(Saved entries)
════════

(* ===== verification/ConsoleSpec.v ===== *)
(** * The console: screen and line editor

    Output never leaves the screen's memory, and input is a line editor: the
    bytes between [r] and [w] are committed and may be read, those between
    [w] and [e] are the line being edited. *)

From S2P Require Import Prelude Param Bytes Memory Kalloc Vm Sleeplock Bio Log Blocks.
From S2P Require Import LogBlocks Fs Ring Hoare Kernel Proc Console Pipe ProcInv Sched PipeSpec.

(** ** The screen *)

Record crt_ok (s : console) : Prop := {
  ct_len : length (crt s) = 2000%nat;
  ct_pos : 0 <= crt_pos s < 24 * 80
}.

(** Everything but the screen and the serial line is as before. *)
Definition same_input (s s' : console) : Prop :=
  in_buf s' = in_buf s /\ in_r s' = in_r s /\ in_w s' = in_w s /\ in_e s' = in_e s /\
  uart s' = uart s /\ uart_rx s' = uart_rx s /\ kbd_in s' = kbd_in s /\
  kbd_shift s' = kbd_shift s.

#[global] Instance same_input_refl : Reflexive same_input.
Proof. by repeat split. Qed.
#[global] Instance same_input_trans : Transitive same_input.
Proof. intros a b c (?&?&?&?&?&?&?&?) (?&?&?&?&?&?&?&?). by repeat split; etrans. Qed.

(** Output code: it returns, and keeps the screen in order and the input. *)
Definition outputs {A} (c : M console A) : Prop :=
  forall s, crt_ok s -> exists a s', c s = Ok (a, s') /\ crt_ok s' /\ same_input s s'.

Lemma outputs_bind {A B} (c : M console A) (k : A -> M console B) :
  outputs c -> (forall a, outputs (k a)) -> outputs (bind c k).
Proof.
  intros Hc Hk s Hs. destruct (Hc s Hs) as (a & s1 & E1 & H1 & Hs1).
  destruct (Hk a s1 H1) as (b & s2 & E2 & H2 & Hs2). exists b, s2.
  rewrite (bind_Ok _ _ _ _ _ E1). split_and!; [done|done|by etrans].
Qed.

Lemma outputs_ret {A} (a : A) : outputs (ret a).
Proof. intros s Hs. by exists a, s. Qed.

(** The cursor register gives back the position stored in it. *)
Lemma cursor_read p :
  0 <= p < 2 ^ 16 -> Z.lor (Z.shiftl (u8 (Z.shiftr p 8)) 8) (u8 p) = p.
Proof.
  intros Hp. apply Z.bits_inj'. intros k Hk. unfold u8. rewrite Z.lor_spec.
  rewrite Z.shiftl_spec by done. destruct (decide (k < 8)).
  - rewrite Z.testbit_neg_r by lia. by rewrite Z.mod_pow2_bits_low by lia.
  - rewrite (Z.mod_pow2_bits_high p) by lia. rewrite orb_false_r.
    destruct (decide (k - 8 < 8)).
    + rewrite Z.mod_pow2_bits_low, Z.shiftr_spec by lia. f_equal. lia.
    + rewrite Z.mod_pow2_bits_high by lia. symmetry. destruct (decide (p = 0)) as [->|].
      { apply Z.bits_0. }
      apply Z.bits_above_log2; [lia|]. apply Z.log2_lt_pow2; [lia|].
      eapply Z.lt_le_trans; [apply Hp|]. apply Z.pow_le_mono_r; lia.
Qed.

Lemma scroll_length l : length l = 2000%nat -> length (scroll_up l) = 2000%nat.
Proof.
  intros H. unfold scroll_up. rewrite length_app, length_take, !length_drop. lia.
Qed.

Lemma clear_length pos l :
  0 <= pos <= 24 * 80 -> length l = 2000%nat -> length (clear_from pos l) = 2000%nat.
Proof.
  intros Hp H. unfold clear_from.
  rewrite !length_app, length_take, length_replicate, length_drop. lia.
Qed.

Lemma crt_store_run i v s :
  0 <= i < Z.of_nat (length (crt s)) ->
  crt_store i v s = Ok (tt, set_crt (<[Z.to_nat i := v]> (crt s)) s).
Proof.
  intros Hi. unfold crt_store. mrun. replace (_ && _) with true; [done|].
  symmetry. apply andb_true_iff. lia.
Qed.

════════

### Problem to work on
Would you transcribe the data above exactly as it stands?

### Result
(* ===== verification/ConsoleSpec.v ===== *)
(** * The console: screen and line editor

    Output never leaves the screen's memory, and input is a line editor: the
    bytes between [r] and [w] are committed and may be read, those between
    [w] and [e] are the line being edited. *)

From S2P Require Import Prelude Param Bytes Memory Kalloc Vm Sleeplock Bio Log Blocks.
From S2P Require Import LogBlocks Fs Ring Hoare Kernel Proc Console Pipe ProcInv Sched PipeSpec.

(** ** The screen *)

Record crt_ok (s : console) : Prop := {
  ct_len : length (crt s) = 2000%nat;
  ct_pos : 0 <= crt_pos s < 24 * 80
}.

(** Everything but the screen and the serial line is as before. *)
Definition same_input (s s' : console) : Prop :=
  in_buf s' = in_buf s /\ in_r s' = in_r s /\ in_w s' = in_w s /\ in_e s' = in_e s /\
  uart s' = uart s /\ uart_rx s' = uart_rx s /\ kbd_in s' = kbd_in s /\
  kbd_shift s' = kbd_shift s.

#[global] Instance same_input_refl : Reflexive same_input.
Proof. by repeat split. Qed.
#[global] Instance same_input_trans : Transitive same_input.
Proof. intros a b c (?&?&?&?&?&?&?&?) (?&?&?&?&?&?&?&?). by repeat split; etrans. Qed.

(** Output code: it returns, and keeps the screen in order and the input. *)
Definition outputs {A} (c : M console A) : Prop :=
  forall s, crt_ok s -> exists a s', c s = Ok (a, s') /\ crt_ok s' /\ same_input s s'.

Lemma outputs_bind {A B} (c : M console A) (k : A -> M console B) :
  outputs c -> (forall a, outputs (k a)) -> outputs (bind c k).
Proof.
  intros Hc Hk s Hs. destruct (Hc s Hs) as (a & s1 & E1 & H1 & Hs1).
  destruct (Hk a s1 H1) as (b & s2 & E2 & H2 & Hs2). exists b, s2.
  rewrite (bind_Ok _ _ _ _ _ E1). split_and!; [done|done|by etrans].
Qed.

Lemma outputs_ret {A} (a : A) : outputs (ret a).
Proof. intros s Hs. by exists a, s. Qed.

(** The cursor register gives back the position stored in it. *)
Lemma cursor_read p :
  0 <= p < 2 ^ 16 -> Z.lor (Z.shiftl (u8 (Z.shiftr p 8)) 8) (u8 p) = p.
Proof.
  intros Hp. apply Z.bits_inj'. intros k Hk. unfold u8. rewrite Z.lor_spec.
  rewrite Z.shiftl_spec by done. destruct (decide (k < 8)).
  - rewrite Z.testbit_neg_r by lia. by rewrite Z.mod_pow2_bits_low by lia.
  - rewrite (Z.mod_pow2_bits_high p) by lia. rewrite orb_false_r.
    destruct (decide (k - 8 < 8)).
    + rewrite Z.mod_pow2_bits_low, Z.shiftr_spec by lia. f_equal. lia.
    + rewrite Z.mod_pow2_bits_high by lia. symmetry. destruct (decide (p = 0)) as [->|].
      { apply Z.bits_0. }
      apply Z.bits_above_log2; [lia|]. apply Z.log2_lt_pow2; [lia|].
      eapply Z.lt_le_trans; [apply Hp|]. apply Z.pow_le_mono_r; lia.
Qed.

Lemma scroll_length l : length l = 2000%nat -> length (scroll_up l) = 2000%nat.
Proof.
  intros H. unfold scroll_up. rewrite length_app, length_take, !length_drop. lia.
Qed.

Lemma clear_length pos l :
  0 <= pos <= 24 * 80 -> length l = 2000%nat -> length (clear_from pos l) = 2000%nat.
Proof.
  intros Hp H. unfold clear_from.
  rewrite !length_app, length_take, length_replicate, length_drop. lia.
Qed.

Lemma crt_store_run i v s :
  0 <= i < Z.of_nat (length (crt s)) ->
  crt_store i v s = Ok (tt, set_crt (<[Z.to_nat i := v]> (crt s)) s).
Proof.
  intros Hi. unfold crt_store. mrun. replace (_ && _) with true; [done|].
  symmetry. apply andb_true_iff. lia.
Qed.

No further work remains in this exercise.